Согласно досье, дом Фостеров находился в Дайкер-Хайтс, и профессор согласился оплатить поездку на такси, которая должна была обойтись в кругленькую сумму. Во время поездки я впервые почувствовала себя настоящим журналистом. За окном мелькали уличные огни, и я чувствовала, что город – это целая история, которую можно рассказать. Из труб валил пар, похожий на гигантские занавески, свисающие с небоскребов; мы без задержек ехали по маршруту, выбранному таксистом, и я впитывала в себя воспоминания о городе с его огнями и тенями, таком смелом и таком застенчивом, как будто он хотел, чтобы я раскрыла, что происходит за каждым углом, и в то же время просил мир никогда не исследовать, что он скрывает. Когда мы перебрались на другую сторону, миновав Бруклинский мост, и приблизились к месту назначения, мои чувства стали меняться. Здесь было темно, здесь скрывалось что-то, что напоминало мне о той ночи в парке. Профессор молчал большую часть пути, но в этот момент он, наверное, ощутил, как мои страхи выходят из своих пещер, потому что вдруг спросил:

– Ты простила этого… Роберта? Того, кто отвел тебя в парк в тот день.

– Что?

– Смогла ли ты простить его за… за то, что не смог защитить тебя? Насколько я понимаю, он сбежал, оставив тебя наедине с… с теми парнями.

– В полиции он заявил, что его избили и обезоружили, но я ничего такого не помню. Помню, он сбежал, как трус. У него даже не хватило смелости подтвердить на опознании личность единственного типа, которого арестовали.

– Я знаю, он указал на кого-то другого, а не на того, на кого указала ты. Потом заявил, что было слишком темно, чтобы подтвердить, и указал на кого-то еще. Я читал отчет. Этим он все усложнил, – сказал Шмоер сочувствующим тоном.

– И благодаря ему… он на улице. Насильник на свободе. Еще один.

– Роберт извинился перед тобой?

– Ему потребовалось несколько месяцев. Он появился в дверях класса и… прочитал мне строчку из Оскара Уайльда о прощении. Это был самый детский поступок, что я видела от парня за долгое время. Я сказала ему, чтобы он уходил и я больше никогда не хочу его видеть.

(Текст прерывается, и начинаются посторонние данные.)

(** What a character is read back as. *)
Definition seen (c : ascii) : ascii := if code_of c <? 0x80 then c else char_of 95.
Definition no_nul (name : str) : Prop := Forall (λ c, code_of c ≠ 0) name.
Lemma lfn_text_app name rest : no_nul name → lfn_text (map code_of name ++ rest) = map seen name ++ lfn_text rest.
Proof.
  induction 1 as [|c name Hc _ IH]; [done|]. cbn [map app lfn_text]. pose proof (code_of_bound c).
  destruct (Z.eqb_spec (code_of c) 0); [done|]. destruct (Z.eqb_spec (code_of c) 0xFFFF); [lia|]. cbn [orb]. rewrite IH. f_equal.
  unfold seen. destruct (code_of c <? 128); [apply char_of_code|done].
Qed.
Lemma full_chars name : map (full_char name) (seqZ 0 (strlenZ name)) = map code_of name.
Proof.
  unfold strlenZ. apply list_eq. intros i. rewrite !list_lookup_fmap. destruct (name !! i) as [c|] eqn:Ec.
  - pose proof (lookup_lt_Some _ _ _ Ec). rewrite (proj2 (lookup_seqZ 0 _ i (Z.of_nat i))) by lia. cbn [fmap option_fmap option_map].
    f_equal. unfold full_char, lookupZ. destruct (Z.ltb_spec (Z.of_nat i) 0); [lia|]. by rewrite Nat2Z.id, Ec.
  - apply lookup_ge_None in Ec. rewrite lookup_ge_None_2; [done|]. rewrite length_seqZ. lia.
Qed.
Lemma lfn_text_full name k : no_nul name → strlenZ name <= k → lfn_text (map (full_char name) (seqZ 0 k)) = map seen name.
Proof.
  intros Hn Hk. unfold strlenZ in *. rewrite (seqZ_split k (Z.of_nat (length name))) by lia. rewrite map_app. 
  pose proof (full_chars name) as F. unfold strlenZ in F. rewrite F, lfn_text_app by done.
  destruct (decide (k = Z.of_nat (length name))) as [->|]; [by rewrite Z.sub_diag, app_nil_r|].
  rewrite seqZ_cons by lia. cbn [map lfn_text]. unfold full_char at 1. unfold lookupZ. destruct (Z.ltb_spec (Z.of_nat (length name)) 0); [lia|].
  rewrite lookup_ge_None_2 by lia. unfold strlenZ. rewrite Z.eqb_refl. cbn. by rewrite app_nil_r.
Qed.
Lemma gathered_text name sum count s :
  gathered name sum count count s → 0 < count <= 20 → no_nul name → strlenZ name <= count * FAT_LFN_CHARS → strlenZ name < Z.of_nat VFS_NAME_MAX →
  lfn_text (take (Nat.min (Z.to_nat (sc_count s * FAT_LFN_CHARS)) (VFS_NAME_MAX - 1)) (sc_lfn s)) = map seen name.
Proof.
  intros [L -> _ F] Hc Hn Hle Hlt. set (k := Nat.min _ _).
  assert (Hk : Z.of_nat k <= FAT_LFN_CHARS * count ∧ strlenZ name <= Z.of_nat k) by (unfold k, FAT_LFN_CHARS, VFS_NAME_MAX in *; lia).
  rewrite <- (lfn_text_full name (Z.of_nat k)) by (done || lia). f_equal. apply list_eq. intros i. rewrite lookup_take, list_lookup_fmap. destruct (decide (i < k)%nat).
  - rewrite (proj2 (lookup_seqZ 0 _ i (Z.of_nat i))) by lia. specialize (F (Z.of_nat i)). unfold lookupZ in F.
    destruct (Z.ltb_spec (Z.of_nat i) 0); [lia|]. rewrite Nat2Z.id in F. apply F. rewrite Z.sub_diag. lia.
  - rewrite lookup_ge_None_2; [done|]. rewrite length_seqZ. lia.
Qed.

(** ** Lemmas: short names *)
Record short_ok (short : list Z) : Prop := {
  so_length : length short = 11%nat;
  so_first : ∃ c l, short = c :: l ∧ c ≠ 0 ∧ c ≠ 0xE5 ∧ c ≠ 46
}.
Lemma short_char_first c : fat_short_char c = true → c ≠ 0 ∧ c ≠ 0xE5 ∧ c ≠ 46.
Proof.
  unfold fat_short_char. intros Hc. split_and!; intros ->; vm_compute in Hc; discriminate.
Qed.
Lemma pad_length n l : length (pad n l) = n.
Proof. unfold pad. rewrite length_take, length_app, length_replicate. lia. Qed.
Lemma short_base_first a : ∃ c l, short_base a = c :: l ∧ c ≠ 0 ∧ c ≠ 0xE5 ∧ c ≠ 46.
Proof.
  unfold short_base. destruct (short_chars 6 a) as [|c l] eqn:E; [by exists 95, []|]. exists c, l. split; [done|]. apply short_char_first.
  assert (Hin : c ∈ short_chars 6 a) by (rewrite E; by apply elem_of_cons; left). unfold short_chars in Hin.
  apply elem_of_take in Hin as (i & Hi & _). apply list_elem_of_lookup_2, list_elem_of_filter in Hi as [Hi _]. by apply Is_true_true in Hi.
Qed.
Lemma short_candidate_ok a ext num : short_ok (short_candidate (short_base a) ext num).
Proof.
  constructor; [unfold short_candidate; by rewrite length_app, !pad_length|].
  destruct (short_base_first a) as (c & l & E & Hc). unfold short_candidate. rewrite E. set (tail := 126 :: _). set (pos := Nat.min _ _).
  destruct pos as [|pos]; unfold pad; cbn [take app]; do 2 eexists; (split; [reflexivity|]); [by unfold tail|exact Hc].
Qed.

(** ** Lemmas: the entry of a node *)
Lemma fat_stamp_words r : word (fat_stamp r).1 ∧ word (fat_stamp r).2.
Proof.
  unfold fat_stamp, word, u16. destruct (_ && _); cbn [fst snd]; [|by vm_compute].
  split; apply (Z.mod_pos_bound _ (2 ^ 16)); lia.
Qed.
Lemma u16_word x : word (u16 x).
Proof. unfold word, u16. apply (Z.mod_pos_bound _ (2 ^ 16)). lia. Qed.
Lemma cluster_halves c : 0 <= c < 2 ^ 32 → Z.lor (Z.shiftl (u16 (Z.shiftr c 16)) 16) (u16 c) = c.
Proof.
  intros Hc. apply Z.bits_inj'. intros i Hi. unfold u16. rewrite Z.lor_spec, Z.shiftl_spec by lia. destruct (decide (i < 16)).
  - rewrite (Z.testbit_neg_r _ (i - 16)) by lia. by rewrite Z.mod_pow2_bits_low by lia.
  - rewrite (Z.mod_pow2_bits_high c 16 i) by lia. rewrite orb_false_r. destruct (decide (i < 32)).
    + rewrite Z.mod_pow2_bits_low, Z.shiftr_spec by lia. f_equal. lia.
    + rewrite Z.mod_pow2_bits_high by lia. symmetry. rewrite <- (Z.mod_small c (2 ^ 32)) by lia. apply Z.mod_pow2_bits_high. lia.
Qed.
(** The entry a name ends with. *)
Definition node_entry (short : list Z) (attr cluster size : Z) (r : Z * RtcTime) : FatDirent :=
  set_de_size size (set_de_cluster cluster (fat_timestamp r true (set_de_name short attr zero_dirent))).
Lemma node_entry_ok short attr cluster size r :
  length short = 11%nat → 0 <= size < 2 ^ 32 → dirent_ok (node_entry short attr cluster size r).
Proof.
  intros L Hs. pose proof (fat_stamp_words r) as [W1 W2]. unfold node_entry, fat_timestamp. destruct (fat_stamp r) as [ti da].
  constructor; cbn; [done|done|split; apply u16_word|done].
Qed.

(** The pieces a name of [len] characters needs. *)
Lemma piece_count len : 0 < len < 64 → let k := div_ceil len FAT_LFN_CHARS in 0 < k <= 5 ∧ len <= k * FAT_LFN_CHARS.
Proof.
  intros Hl. unfold div_ceil, FAT_LFN_CHARS. rewrite (u64_small (len + 13)) by lia. rewrite u64_small by lia. cbv zeta.
  pose proof (Z.div_mod (len + 13 - 1) 13 ltac:(lia)). pose proof (Z.mod_pos_bound (len + 13 - 1) 13 ltac:(lia)). lia.
Qed.

Lemma pieces_length name sum count (m : nat) i :
  Z.of_nat (length (seqZ i (Z.of_nat m) ≫= λ i, lfn_bytes (lfn_entry name sum count i))) = FAT_ENTRY * Z.of_nat m.
Proof.
  revert i. induction m as [|m IH]; intros i; [done|]. rewrite seqZ_cons, bind_cons, length_app by lia.
  destruct (read_lfn_bytes _ (lfn_entry_ok name sum count i)) as [_ ->].
  replace (Z.pred (Z.of_nat (S m))) with (Z.of_nat m) by lia. rewrite Nat2Z.inj_add, IH. unfold FAT_ENTRY. lia.
Qed.
(** The entry of a node whose long name was gathered. *)
Lemma scan_entry_node e name count c l s :
  read_dirent (dirent_bytes e) = Some e → de_name e = c :: l → c ≠ 0 → c ≠ 0xE5 → c ≠ 46 → de_attr e = FAT_ATTR_DIR ∨ de_attr e = FAT_ATTR_ARCHIVE →
  gathered name (fat_checksum (de_name e)) count count s → 0 < count <= 20 → no_nul name → strlenZ name <= count * FAT_LFN_CHARS →
  strlenZ name < Z.of_nat VFS_NAME_MAX →
  scan_entry (dirent_bytes e) s = Some (ScanNode e (map seen name) count (scan_forget s)).
Proof.
  intros Re En C0 CE CD Ha G Hc Hnul Hle Hlt. assert (Hd : de_name e !!z 0 = Some c) by (rewrite En; reflexivity).
  unfold scan_entry. rewrite Re. cbn [mbind option_bind]. rewrite Hd. cbn [mbind option_bind].
  rewrite (proj2 (Z.eqb_neq c 0)), (proj2 (Z.eqb_neq c 0xE5)), (proj2 (Z.eqb_neq c 46)) by done.
  replace (de_attr e =? FAT_ATTR_LFN) with false by (destruct Ha as [->| ->]; reflexivity).
  replace (Z.land (de_attr e) FAT_ATTR_VOLUME =? 0) with true by (destruct Ha as [->| ->]; reflexivity). cbn [negb orb].
  unfold scan_name. pose proof (ga_count _ _ _ _ _ G) as Ec. pose proof (ga_sum _ _ _ _ _ G) as Esum. rewrite Ec, Esum, Z.eqb_refl.
  destruct (Z.eqb_spec count 0); [lia|]. cbn [negb andb]. rewrite u8_small by lia. rewrite <- Ec.
  by rewrite (gathered_text name _ count s G).
Qed.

– Думаю, этим он пытался помочь себе, а не тебе, – проницательно заметил профессор.

– Я так и подумала.

Такси остановилось перед домом, на котором новогодние гирлянды были развешаны не до конца. За исключением пары темных пятен вдали вся улица была уже украшена, и дома светились ярко, будто днем. Рождество в этом районе всегда наступало рано – традиция, заведенная жителем 84-й улицы в середине 1960-х годов и вскоре распространившаяся среди соседей.

– Родители Киры живут где-то здесь, в одном из этих домов, – сказал профессор, выйдя из машины.

– Наверное, ужасно узнать, что твой сосед украл твою дочь.

– Возможно, это был не он. Для этого мы здесь. Чтобы выяснить хотя бы это.